His dying smile became something close to wistful. Or mayhap worshipful was the better word. “With all of my black and withered heart, I love you, my female. I deserve not the earth beneath your feet, nor the scent of you in my nose, and never the gift of your blood, but I … I am e’er grateful for the change that you wrought upon me. You have saved me, and the only thing greater than my love for you is my gratitude.”

He spoke quickly in the Old Language, as if he were aware that he was running out of time.

“I am at peace and I love you, Layla.” Xcor reached up, bringing an immobile claw toward her face. When he brushed her cheek, she gasped at how icy his skin was. “And I can go now—”

“No, please, no—”

“I can go.”

That smile of his was going to haunt her for the rest of her life: He must have been in excruciating pain, and yet there was peace all over him, emanating from him. On her side? It was the opposite. There was no peace for her. If he lived, they had a terrible fight before them. If he died? He was taking a part of her to the Other Side as well.

“Xcor, please—”

“It’s better this way.”

“No, no, it’s not, don’t leave me—”

“You will let me go.” His tone became stern. “You will walk forth from this moment with your head held high, knowing you have been honored and adored, even if just by the likes of me. You will let me go and live your life with your young and find someone worthy of you.”

“Don’t say that!” Layla wiped the tears from her cheeks with impatience. “And we can fix this.”

“No, we cannot. You must let me go and then go forth out of this forest, clean of the sin I brought unto your life. The fault was, and is, all mine, Layla.
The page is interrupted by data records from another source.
Lemma demo_file_ok : file_ok demo_small demo_disk demo_file [3; 5].
Proof.
  split; try reflexivity; try (cbn; lia).
  - split.
    + split; [repeat apply list.Forall_cons_2; try apply list.Forall_nil_2; apply demo_small_valid; lia|].
      intros [|[|i]] c d Hc Hd; [|discriminate..]. injection Hc as <-. injection Hd as <-. reflexivity.
    + apply (bool_decide_unpack _). exact I.
    + intros l0 c E. destruct l0 as [|x [|y l0]]; [discriminate| |destruct l0; discriminate].
      injection E as <- <-. reflexivity.
  - apply (bool_decide_unpack _). exact I.
  - vm_compute. discriminate.
Qed.

Lemma demo_free : length (free_clusters demo_small demo_disk) = 123%nat.
Proof. vm_compute. reflexivity. Qed.

Lemma exfat_write_correct_witness : exists h' m',
  exfat_write 2 0x8000 (Some demo_file) 500 0x20000 700 (demo_kheap, demo_disk)
    = Some (700, Some (MkNode demo_small 3 0 1200), (h', m')) /\
  chain demo_small m' [3; 5; 4].
Proof.
  destruct (exfat_write_correct demo_small [(0x400 - 32, true)] 0x1000 0x400 0x8000 2 0x20000 700 500
    demo_kheap demo_disk [3; 5] demo_file) as (h' & m' & E & _ & H & _);
    [exact demo_small_areas|exact demo_formatted|apply demo_small_valid; cbn; lia|constructor; unfold apart; cbn; lia
    |exact demo_kheap_ok|exact demo_file_ok|cbn; lia|lia|lia|lia|].
  exists h', m'. rewrite demo_free in E. split; [exact E|]. apply (fo_chain _ _ _ _ H).
Defined.

Lemma exfat_write_read_witness : exists n' s1 h2 m2,
  exfat_write 2 0x8000 (Some demo_file) 500 0x20000 700 (demo_kheap, demo_disk) = Some (700, Some n', s1) /\
  exfat_read 0x8000 (Some n') 500 0x30000 700 s1 = Some (700, (h2, m2)).
Proof.
  destruct (exfat_write_read demo_small [(0x400 - 32, true)] 0x1000 0x400 0x8000 2 0x20000 0x30000 700 500
    demo_kheap demo_disk [3; 5] demo_file) as (n' & s1 & h2 & m2 & E1 & E2 & _);
    [exact demo_small_areas|exact demo_formatted|apply demo_small_valid; cbn; lia|constructor; unfold apart; cbn; lia
    |constructor; unfold apart; cbn; lia|exact demo_kheap_ok|exact demo_file_ok|cbn; lia|lia|lia|lia| |].
  { rewrite demo_free. vm_compute. discriminate. }
  exists n', s1, h2, m2. split; [exact E1|exact E2].
Defined.

End ExfatWrite.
You have never done anything wrong, and you must know that you are safer and better off without me.”

She leaned forward once more and brushed his matted hair from his forehead. Thinking back to Qhuinn’s anger and the issues with their young, it was hard to argue with those words. As much as it was killing her to lose him, it was impossible to contradict the chaos Xcor had wrought in her life.
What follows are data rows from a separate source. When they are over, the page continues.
(* ===== verification/VfsSpec.v ===== *)
(** * Properties of the virtual file system *)

From S2P Require Import Prelude Block Vfs.

Module VfsSpec.

Import Vfs.

Lemma str_eq_spec a : forall b, str_eq a b = true <-> a = b.
Proof.
  unfold str_eq. induction a as [|x a IH]; intros [|y b]; cbn; try done.
  rewrite andb_true_iff, Z.eqb_eq, IH. split; [by intros [-> ->]|by intros [= -> ->]].
Qed.

Lemma str_eq_refl a : str_eq a a = true.
Proof. by apply str_eq_spec. Qed.

Lemma str_eq_false a b : a <> b -> str_eq a b = false.
Proof. intros H. destruct (str_eq a b) eqn:E; [|done]. by apply str_eq_spec in E. Qed.

Lemma split_colon_app p sub : 58 ∉ p -> split_colon (p ++ 58 :: sub) = Some (p, sub).
Proof.
  induction p as [|c p IH]; intros H; cbn; [done|]. apply not_elem_of_cons in H as [H1 H2].
  rewrite (proj2 (Z.eqb_neq c 58)), IH by congruence || done. done.
Qed.

Section props.
Context {W Priv N Dv : Type}.
Implicit Types st : vfs W Priv N Dv.
Implicit Types m : mount_t W Priv N Dv.
Context (priv_one : Priv) (block_find : list Z -> W -> option Dv).

(** Counts and name lengths that fit the arrays. *)
Record inv st : Prop := Inv {
  inv_fs : g_fs_count st <= MAX_FS;
  inv_mounts : g_mount_count st <= MAX_MOUNTS;
  inv_fnames : Forall (fun r => (length (fname r) <= 7)%nat) (g_fs st);
  inv_mnames : Forall (fun m => (length (mname m) <= 7)%nat) (g_mounts st)
}.

Lemma str_cpy_8 s : str_cpy s 8 = take 7 s.
Proof. done. Qed.

Lemma take7_length (s : list Z) : (length (take 7 s) <= 7)%nat.
Proof. rewrite length_take. lia. Qed.

(** ** The mount table *)

Lemma mount_index_snoc (l : list (mount_t W Priv N Dv)) m n :
  mount_index (l ++ [m]) n =
    match mount_index l n with
    | Some i => Some i
    | None => if str_eq (mname m) n then Some (length l) else None
    end.
Proof.
  induction l as [|a l IH]; cbn; [by destruct (str_eq _ _)|].
  destruct (str_eq (mname a) n); [done|]. rewrite IH.
  destruct (mount_index l n); [done|]. by destruct (str_eq (mname m) n).
Qed.

Lemma mount_index_Some (l : list (mount_t W Priv N Dv)) n : forall i,
  mount_index l n = Some i -> exists m, l !! i = Some m /\ mname m = n /\
    forall j m', (j < i)%nat -> l !! j = Some m' -> mname m' <> n.
Proof.
  induction l as [|a l IH]; intros i; cbn; [done|].
  destruct (str_eq (mname a) n) eqn:E.
  - intros [= <-]. apply str_eq_spec in E. exists a. split_and!; [done|done|lia].
  - intros H. destruct (mount_index l n) as [k|] eqn:Ek; [|done]. cbn in H. injection H as <-.
    destruct (IH k eq_refl) as (m & H1 & H2 & H3). exists m. split_and!; [done|done|].
    intros [|j] m' Hj Hm'; cbn in Hm'.
    + injection Hm' as ->. intros Hn. by rewrite (proj2 (str_eq_spec _ _) Hn) in E.
    + apply (H3 j); [lia|done].
Qed.

Lemma mount_index_None (l : list (mount_t W Priv N Dv)) n :
  mount_index l n = None <-> Forall (fun m => mname m <> n) l.
Proof.
  induction l as [|a l IH]; cbn; [done|]. rewrite list.Forall_cons.
  destruct (str_eq (mname a) n) eqn:E.
  - apply str_eq_spec in E. split; [done|]. by intros [? _].
  - assert (Hne : mname a <> n) by (intros Hn; by rewrite (proj2 (str_eq_spec _ _) Hn) in E).
    rewrite <- IH. destruct (mount_index l n); cbn; split; try done. by intros [_ H].
Qed.

(** Adding a mount at the end does not change what resolves already. *)
Lemma find_mount_snoc st m w n :
  find_mount (MkVfs (g_fs st) (g_mounts st ++ [m]) w) n =
    match find_mount st n with
    | Some x => Some x
    | None => if str_eq (mname m) n then Some m else None
    end.
Proof.
  unfold find_mount. cbn [g_mounts]. rewrite mount_index_snoc.
  destruct (mount_index (g_mounts st) n) as [i|] eqn:E; cbn.
  - destruct (mount_index_Some _ _ _ E) as (x & H & _). rewrite H.
    by apply lookup_app_l_Some.
  - destruct (str_eq (mname m) n); [|done]. cbn.
    by rewrite lookup_app_r, Nat.sub_diag by lia.
Qed.

(** Removing the first mount of a name does not change the other names. *)
Lemma find_mount_delete st i w n n' :
  mount_index (g_mounts st) n = Some i -> n' <> n ->
  find_mount (MkVfs (g_fs st) (delete i (g_mounts st)) w) n' = find_mount st n'.
Proof.
  intros E Hne. unfold find_mount. cbn [g_mounts]. revert i E.
  induction (g_mounts st) as [|a l IH]; intros i E; cbn in E; [done|].
  destruct (str_eq (mname a) n) eqn:Ea.
  - injection E as <-. apply str_eq_spec in Ea. cbn. rewrite (str_eq_false (mname a) n') by congruence.
    by destruct (mount_index l n').
  - destruct (mount_index l n) as [k|] eqn:Ek; [|done]. injection E as <-. cbn.
    destruct (str_eq (mname a) n'); [done|]. specialize (IH k eq_refl).
    destruct (mount_index (delete k l) n') as [j|], (mount_index l n') as [j'|]; done.
Qed.

(** ** Contracts *)


(** Unmounting removes the first mount of that name, after calling its
    umount operation, and no other; the other names resolve as before, and if
    the name was mounted once it no longer resolves.  It fails, changing
    nothing, exactly when no mount has the name. *)
Theorem vfs_umount_correct st n :
  let r := vfs_umount st n in
  (find_mount st n = None -> r = (-1, st)) /\
  (forall m, find_mount st n = Some m -> r.1 = 0 /\
     world r.2 = match op_umount (mops m) with
                 | Some f => f (fs_priv m) (world st)
                 | None => world st
                 end /\
     g_mount_count r.2 = g_mount_count st - 1 /\
     (forall n', n' <> n -> find_mount r.2 n' = find_mount st n') /\
     (NoDup (mname <$> g_mounts st) -> find_mount r.2 n = None)).
Proof.
  cbv zeta. unfold vfs_umount. split.
  - unfold find_mount. destruct (mount_index (g_mounts st) n) as [i|] eqn:E; [|done]. bind.
    by intros ->.
  - intros m Hm. pose proof Hm as Hm'. unfold find_mount in Hm'.
    destruct (mount_index (g_mounts st) n) as [i|] eqn:E; [|done]. cbn in Hm'. rewrite Hm'.
    cbn [fst snd world]. split; [done|]. split; [done|]. split.
    { unfold g_mount_count. cbn [g_mounts]. pose proof (lookup_lt_Some _ _ _ Hm').
      rewrite length_delete by (by eexists). lia. }
    split; [intros n' Hne; by apply (find_mount_delete st i _ n)|].
    intros Hd. unfold find_mount. cbn [g_mounts].
    destruct (mount_index_Some _ _ _ E) as (m0 & H1 & H2 & _).
    assert (Hnone : mount_index (delete i (g_mounts st)) n = None); [|by rewrite Hnone].
    apply mount_index_None. apply list.Forall_forall. intros x Hx Hxn.
    apply list_elem_of_lookup_1 in Hx as [j Hj].
    destruct (decide (j < i)%nat) as [Hlt|Hge].
    + rewrite list_lookup_delete_lt in Hj by done.
      assert (j = i) by (eapply (NoDup_lookup _ _ _ _ Hd); rewrite list_lookup_fmap;
        [by rewrite Hj|rewrite H1; cbn; congruence]). lia.
    + rewrite list_lookup_delete_ge in Hj by lia.
      assert (S j = i) by (eapply (NoDup_lookup _ _ _ _ Hd); rewrite list_lookup_fmap;
        [by rewrite Hj|rewrite H1; cbn; congruence]). lia.
Qed.

(** Table bounds and the 8-byte name fields: registering, mounting and
    unmounting keep both tables within 4 entries and the stored names within 7
    bytes.  As a consequence a mount made under a longer name is found by
    paths, which are cut to 7 bytes too, but neither [vfs_has_mount] nor
    [vfs_umount] find it under that name. *)
Theorem vfs_long_names st n :
  inv st ->
  (forall name ops, inv (vfs_register_fs st name ops).2) /\
  (forall fs mn bd, inv (vfs_mount priv_one block_find st fs mn bd).2) /\
  (forall mn, inv (vfs_umount st mn).2) /\
  ((7 < length n)%nat -> vfs_has_mount st n = 0 /\ vfs_umount st n = (-1, st)).
Proof.
  intros [H1 H2 H3 H4]. split_and!.
  - intros name ops. unfold vfs_register_fs. destruct (Z.leb_spec MAX_FS (g_fs_count st)); [done|].
    constructor; cbn [snd g_fs g_mounts]; try done.
    + unfold g_fs_count, MAX_FS in *. cbn [g_fs]. rewrite length_app. cbn. lia.
    + apply list.Forall_app. split; [done|]. constructor; [apply take7_length|constructor].
  - intros fs mn bd. unfold vfs_mount.
    destruct (Z.leb_spec MAX_MOUNTS (g_mount_count st)); [done|].
    destruct (find_fs _ _) as [fops|]; [|done].
    destruct (match bd with Some (c :: r) => Some (c :: r) | _ => None end) as [nm|];
      [destruct (block_find nm (world st)); [|done]|];
      (destruct (match op_mount fops with Some _ => _ | None => _ end) as [[rc priv] w];
       destruct (negb (rc =? 0)); [done|]; constructor; cbn [snd g_fs g_mounts]; try done;
       [unfold g_mount_count, MAX_MOUNTS in *; cbn [g_mounts]; rewrite length_app; cbn; lia
       |apply list.Forall_app; split; [done|]; constructor; [apply take7_length|constructor]]).
  - intros mn. unfold vfs_umount. destruct (mount_index _ _) as [i|]; [|done].
    destruct (g_mounts st !! i) as [m|] eqn:E; [|done]. constructor; cbn [snd g_fs g_mounts]; try done.
    + unfold g_mount_count in *. cbn [g_mounts]. rewrite length_delete by (by eexists). lia.
    + by apply Forall_delete.
  - intros Hn. assert (E : mount_index (g_mounts st) n = None).
    { apply mount_index_None. eapply Forall_weaken; [exact H4|]. intros m Hm <-. cbn in Hm. lia. }
    unfold vfs_has_mount, vfs_umount. rewrite E. by destruct n.
Qed.

End props.

(** ** Instances

    A world without state, one file system "fs" mounted as "a". *)

Definition demo_ops : vfs_fs_ops unit Z Z Z := Ops None None None None None None None None None.
Definition demo_find (_ : list Z) (_ : unit) : option Z := None.
Definition demo0 : vfs unit Z Z Z := (vfs_register_fs (MkVfs [] [] tt) [102; 115] demo_ops).2.
Definition demo1 : vfs unit Z Z Z := (vfs_mount 1 demo_find demo0 [102; 115] [97] None).2.


Lemma vfs_long_names_witness :
  vfs_has_mount demo1 [1; 2; 3; 4; 5; 6; 7; 8] = 0.
Proof.
  destruct (vfs_long_names 1 demo_find demo1 [1; 2; 3; 4; 5; 6; 7; 8]) as (_ & _ & _ & H).
  - constructor; try done; repeat constructor; cbn; lia.
  - apply H. cbn. lia.
Defined.

End VfsSpec.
“Swear to me you will move forward,” he demanded. “I cannot be at peace unless you swear it.”

She put her hands to her face. “I feel as if I am breaking in half.”

“No, no, this is a joyous night. I have wanted to speak my truth for so long, but it was never right. First because I denied it, then because I fought it and sent you away from me. Now that I am departing this mortal coil, though, I am free—but more importantly, so are you. There was no good ending to us, Layla, my love. There will be a good ending for you, however. You shall be forgiven by the Brotherhood, for they are right and just, and they know I am the evil, and you are not. You shall go on and be the mahmen you are meant to be, and you shall find a male worthy of you, I promise. I am but an obstacle in your destiny, something to be surmounted and left behind. You will go on, my love, and I will watch over you.”
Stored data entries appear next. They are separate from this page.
(* ===== verification/Input.v ===== *)
(** * Keyboard and line input ([src/kernel64/input.c])

    The decoder of PS/2 scan codes, the polling of keyboard and serial line,
    and the line editor, which echoes on the console. *)

From S2P Require Import Prelude Console.

Module Input.

Definition MOD_SHIFT : Z := 1.
Definition MOD_CTRL : Z := 2.
Definition MOD_ALT : Z := 4.
Definition MOD_CAPS : Z := 8.

Inductive key_type :=
  | KEY_NONE | KEY_CHAR | KEY_ENTER | KEY_BACKSPACE | KEY_TAB | KEY_ESC | KEY_LEFT | KEY_RIGHT
  | KEY_UP | KEY_DOWN | KEY_HOME | KEY_END | KEY_DELETE | KEY_PGUP | KEY_PGDN.

#[global] Instance key_type_eq_dec : EqDecision key_type.
Proof. solve_decision. Defined.

Record key_event := MkEvent { type : key_type; ch : Z; mods : Z }.

(** An event before any of its fields is set.  Its [ch] is read for characters
    only, and events that are characters set it. *)
Definition no_event : key_event := MkEvent KEY_NONE 0 0.

(** The decoder ([s_mods], [s_e0]) and what the two devices answer to each
    poll of their status: not ready, or a byte. *)
Record input := MkInput {
  s_mods : Z;
  s_e0 : bool;
  ps2 : list (option Z);
  line : list (option Z)
}.

Definition base_map : list Z :=
  [0; 27; 49; 50; 51; 52; 53; 54; 55; 56; 57; 48; 45; 61; 8;
   9; 113; 119; 101; 114; 116; 121; 117; 105; 111; 112; 91; 93; 10; 0;
   97; 115; 100; 102; 103; 104; 106; 107; 108; 59; 39; 96; 0; 92; 122;
   120; 99; 118; 98; 110; 109; 44; 46; 47; 0; 42; 0; 32; 0; 0; 0].
Definition shift_map : list Z :=
  [0; 27; 33; 64; 35; 36; 37; 94; 38; 42; 40; 41; 95; 43; 8;
   9; 81; 87; 69; 82; 84; 89; 85; 73; 79; 80; 123; 125; 10; 0;
   65; 83; 68; 70; 71; 72; 74; 75; 76; 58; 34; 126; 0; 124; 90;
   88; 67; 86; 66; 78; 77; 60; 62; 63; 0; 42; 0; 32; 0; 0; 0].

(** The arrays have 128 elements; those without initialiser are 0. *)
Definition map_at (l : list Z) (code : Z) : Z := nth (Z.to_nat code) l 0.

Definition is_letter_scancode (sc : Z) : bool :=
  (0x10 <=? sc) && (sc <=? 0x19) || (0x1E <=? sc) && (sc <=? 0x26) || (0x2C <=? sc) && (sc <=? 0x32).

Definition has (m bit : Z) : bool := negb (Z.land m bit =? 0).

(** [s_mods |= bit] on make, [s_mods &= ~bit] on break. *)
Definition set_mod (m bit : Z) (break_code : bool) : Z :=
  if break_code then Z.ldiff m bit else Z.lor m bit.

(** Extended navigation keys. *)
Definition extended_key (code : Z) : option key_type :=
  match code with
  | 0x4B => Some KEY_LEFT
  | 0x4D => Some KEY_RIGHT
  | 0x48 => Some KEY_UP
  | 0x50 => Some KEY_DOWN
  | 0x47 => Some KEY_HOME
  | 0x4F => Some KEY_END
  | 0x53 => Some KEY_DELETE
  | 0x49 => Some KEY_PGUP
  | 0x51 => Some KEY_PGDN
  | _ => None
  end.

(** The character of a printable key, 0 if it has none. *)
Definition printable_char (m code : Z) : Z :=
  if is_letter_scancode code then
    let c := map_at base_map code in
    if c =? 0 then 0
    else
      let upper := xorb (has m MOD_SHIFT) (has m MOD_CAPS) in
      let c := if upper && (97 <=? c) && (c <=? 122) then u8 (c - 97 + 65) else c in
      if negb upper && (65 <=? c) && (c <=? 90) then u8 (c - 65 + 97) else c
  else if has m MOD_SHIFT then map_at shift_map code else map_at base_map code.

(** The decoding of one scan code: the event if there is one, [s_mods] and
    [s_e0]. *)
Definition ps2_decode (m : Z) (e0 : bool) (sc : Z) (ev : key_event)
    : option key_event * Z * bool :=
  if sc =? 0xE0 then (None, m, true)
  else if sc =? 0xE1 then (None, m, e0)
  else
    let break_code := negb (Z.land sc 0x80 =? 0) in
    let code := Z.land sc 0x7F in
    let key t := Some (MkEvent t (ch ev) m) in
    if negb e0 && ((code =? 0x2A) || (code =? 0x36)) then (None, set_mod m MOD_SHIFT break_code, false)
    else if (negb e0 && (code =? 0x1D)) || (e0 && (code =? 0x1D)) then
      (None, set_mod m MOD_CTRL break_code, false)
    else if (negb e0 && (code =? 0x38)) || (e0 && (code =? 0x38)) then
      (None, set_mod m MOD_ALT break_code, false)
    else if negb e0 && (code =? 0x3A) && negb break_code then (None, Z.lxor m MOD_CAPS, false)
    else if break_code then (None, m, false)
    else if e0 then
      match extended_key code with Some t => (key t, m, false) | None => (None, m, false) end
    else if code =? 0x01 then (key KEY_ESC, m, e0)
    else if code =? 0x0E then (key KEY_BACKSPACE, m, e0)
    else if code =? 0x0F then (key KEY_TAB, m, e0)
    else if code =? 0x1C then (key KEY_ENTER, m, e0)
    else
      let c := printable_char m code in
      if negb (c =? 0) then (Some (MkEvent KEY_CHAR c m), m, e0) else (None, m, e0).

(** One poll of a device. *)
Definition poll (l : list (option Z)) : option Z * list (option Z) :=
  match l with [] => (None, []) | x :: l' => (x, l') end.

Definition ps2_try_read_event_internal (s : input) (ev : key_event) : option key_event * input :=
  let '(sc, rest) := poll (ps2 s) in
  match sc with
  | None => (None, MkInput (s_mods s) (s_e0 s) rest (line s))
  | Some sc =>
      let '(r, m, e0) := ps2_decode (s_mods s) (s_e0 s) sc ev in
      (r, MkInput m e0 rest (line s))
  end.

(** The event of a byte of the serial line. *)
Definition serial_event (c : Z) : option key_event :=
  if (c =? 13) || (c =? 10) then Some (MkEvent KEY_ENTER 0 0)
  else if (c =? 8) || (c =? 127) then Some (MkEvent KEY_BACKSPACE 0 0)
  else if c =? 27 then Some (MkEvent KEY_ESC 0 0)
  else if c =? 9 then Some (MkEvent KEY_TAB 0 0)
  else if (32 <=? c) && (c <? 127) then Some (MkEvent KEY_CHAR (u16 c) 0)
  else None.

Definition input_try_read_event (s : input) (ev : key_event) : option key_event * input :=
  match ps2_try_read_event_internal s ev with
  | (Some ev, s) => (Some ev, s)
  | (None, s) =>
      let '(c, rest) := poll (line s) in
      let s := MkInput (s_mods s) (s_e0 s) (ps2 s) rest in
      match c with None => (None, s) | Some c => (serial_event c, s) end
  end.

(** Spins until an event arrives; no result if none does in [fuel] polls. *)
Fixpoint input_read_event (fuel : nat) (s : input) (ev : key_event) : option (key_event * input) :=
  match fuel with
  | O => None
  | S fuel' =>
      match input_try_read_event s ev with
      | (Some ev, s) => Some (ev, s)
      | (None, s) => input_read_event fuel' s ev
      end
  end.

Definition input_try_getc (s : input) : Z * input :=
  match input_try_read_event s no_event with
  | (None, s) => (-1, s)
  | (Some ev, s) =>
      (match type ev with
       | KEY_CHAR => Z.land (ch ev) 0xFF
       | KEY_ENTER => 10
       | KEY_BACKSPACE => 8
       | _ => -1
       end, s)
  end.

Fixpoint input_getc (fuel : nat) (s : input) : option (Z * input) :=
  match fuel with
  | O => None
  | S fuel' => let '(c, s) := input_try_getc s in if c <? 0 then input_getc fuel' s else Some (c, s)
  end.

(** ** The line editor *)

(** The line [buf[0 .. len)], the cursor in it, and the console. *)
Record editor := MkEditor { buf : mem; len : Z; cur : Z; con : Console.state }.

(** [for (k = i; k < n; ++k) console_putc(buf[k])], [buf] having [max_len]
    elements. *)
Definition print_buf (max_len : Z) (b : mem) (i n : Z) (st : Console.state) : option Console.state :=
  for_range i n (fun k st => c ← Console.get max_len b k; Console.console_putc st c) st.
(** [for (k = i; k < n; ++k) console_putc('\b')] *)
Definition print_back (i n : Z) (st : Console.state) : option Console.state :=
  for_range i n (fun _ st => Console.console_putc st 8) st.

Definition reprint_from (max_len : Z) (b : mem) (i n : Z) (st : Console.state)
    : option Console.state :=
  st ← print_buf max_len b i n st; print_back i n st.

(** [for (i = from; i + 1 < n; ++i) buf[i] = buf[i + 1]] *)
Definition close_gap (max_len from n : Z) (b : mem) : option mem :=
  for_range from (n - 1) (fun i b => x ← Console.get max_len b (i + 1); Console.put max_len b i x) b.

(** [for (i = n; i > to; --i) buf[i] = buf[i - 1]] *)
Definition open_gap (max_len to n : Z) (b : mem) : option mem :=
  for_range 0 (n - to) (fun j b => let i := n - j in
    x ← Console.get max_len b (i - 1); Console.put max_len b i x) b.

Definition move_left (e : editor) : option editor :=
  if 0 <? cur e then
    st ← Console.console_putc (con e) 8; Some (MkEditor (buf e) (len e) (cur e - 1) st)
  else Some e.

Definition move_right (max_len : Z) (e : editor) : option editor :=
  if cur e <? len e then
    c ← Console.get max_len (buf e) (cur e);
    st ← Console.console_putc (con e) c;
    Some (MkEditor (buf e) (len e) (cur e + 1) st)
  else Some e.

(** After a removal: the tail, a blank over its old end, the cursor back. *)
Definition reprint_shorter (max_len : Z) (b : mem) (i n : Z) (st : Console.state)
    : option Console.state :=
  st ← print_buf max_len b i n st;
  st ← Console.console_putc st 32;
  print_back i (n + 1) st.

Definition backspace (max_len : Z) (e : editor) : option editor :=
  if 0 <? cur e then
    st ← Console.console_putc (con e) 8;
    b ← close_gap max_len (cur e - 1) (len e) (buf e);
    st ← reprint_shorter max_len b (cur e - 1) (len e - 1) st;
    Some (MkEditor b (len e - 1) (cur e - 1) st)
  else Some e.

Definition delete_char (max_len : Z) (e : editor) : option editor :=
  if cur e <? len e then
    b ← close_gap max_len (cur e) (len e) (buf e);
    st ← reprint_shorter max_len b (cur e) (len e - 1) (con e);
    Some (MkEditor b (len e - 1) (cur e) st)
  else Some e.

Definition insert_char (max_len c : Z) (e : editor) : option editor :=
  if len e + 1 <? max_len then
    b ← open_gap max_len (cur e) (len e) (buf e);
    b ← Console.put max_len b (cur e) (u8 c);
    st ← Console.console_putc (con e) (u8 c);
    st ← reprint_from max_len b (cur e + 1) (len e + 1) st;
    Some (MkEditor b (len e + 1) (cur e + 1) st)
  else Some e.

Definition with_con (e : editor) (st : option Console.state) : option editor :=
  st ← st; Some (MkEditor (buf e) (len e) (cur e) st).

(** The body of the loop for an event other than Enter. *)
Definition handle (max_len : Z) (ev : key_event) (e : editor) : option editor :=
  match type ev with
  | KEY_PGUP => with_con e (Console.console_page_up (con e))
  | KEY_PGDN => with_con e (Console.console_page_down (con e))
  | KEY_LEFT => move_left e
  | KEY_RIGHT => move_right max_len e
  | KEY_HOME =>
      if has (mods ev) MOD_CTRL then with_con e (Console.console_page_home (con e))
      else for_range 0 (cur e) (fun _ e => move_left e) e
  | KEY_END =>
      if has (mods ev) MOD_CTRL then with_con e (Console.console_page_end (con e))
      else for_range (cur e) (len e) (fun _ e => move_right max_len e) e
  | KEY_BACKSPACE => backspace max_len e
  | KEY_DELETE => delete_char max_len e
  | KEY_CHAR => insert_char max_len (ch ev) e
  | _ => Some e
  end.

(** [fuel] bounds the number of events and of polls for one. *)
Fixpoint readline_loop (fuel : nat) (max_len : Z) (s : input) (e : editor)
    : option (editor * input) :=
  match fuel with
  | O => None
  | S fuel' =>
      '(ev, s) ← input_read_event fuel s no_event;
      if decide (type ev = KEY_ENTER) then
        e ← with_con e (Console.console_putc (con e) 10); Some (e, s)
      else e ← handle max_len ev e; readline_loop fuel' max_len s e
  end.

(** Returns the length and the buffer. *)
Definition input_readline (fuel : nat) (b : mem) (max_len : Z) (s : input) (st : Console.state)
    : option (Z * mem * input * Console.state) :=
  if max_len =? 0 then Some (0, b, s, st)
  else
    '(e, s) ← readline_loop fuel max_len s (MkEditor b 0 0 st);
    Some (len e, buf e, s, con e).

End Input.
Layla opened her mouth to speak, but then he coughed a little, groaned, and shuddered.

“Xcor?”

He took a deep breath and his lids lowered. “I love you …”

As his voice drifted into silence, it was as if all his life force went out of him at once, his corporeal form deflating, his energy spent.

As his head settled back into the snow, she hadn’t even realized he’d lifted it. And then there was another of those shuddering breaths, and the light in his eyes dulled even further.

He remained at peace, though. He seemed—

The snap of a twig right in front of her brought her head up and she gasped.

Standing before them, with his boots planted wide and a gun in his hand … was the Brother Vishous.

And his face was so emotionless and composed, it was as if he were an executioner wearing a mask.

Xcor felt like he was underwater. His already frail physical state had so degraded from exposure to the cold and the elements that it was as though he had to swim to an unreliable surface against a powerful undertow to hold onto consciousness—and he was not going to last much longer. His message to Layla had been of sufficient import to provide him with extra strength, but once his words had been imparted, he was fading fast.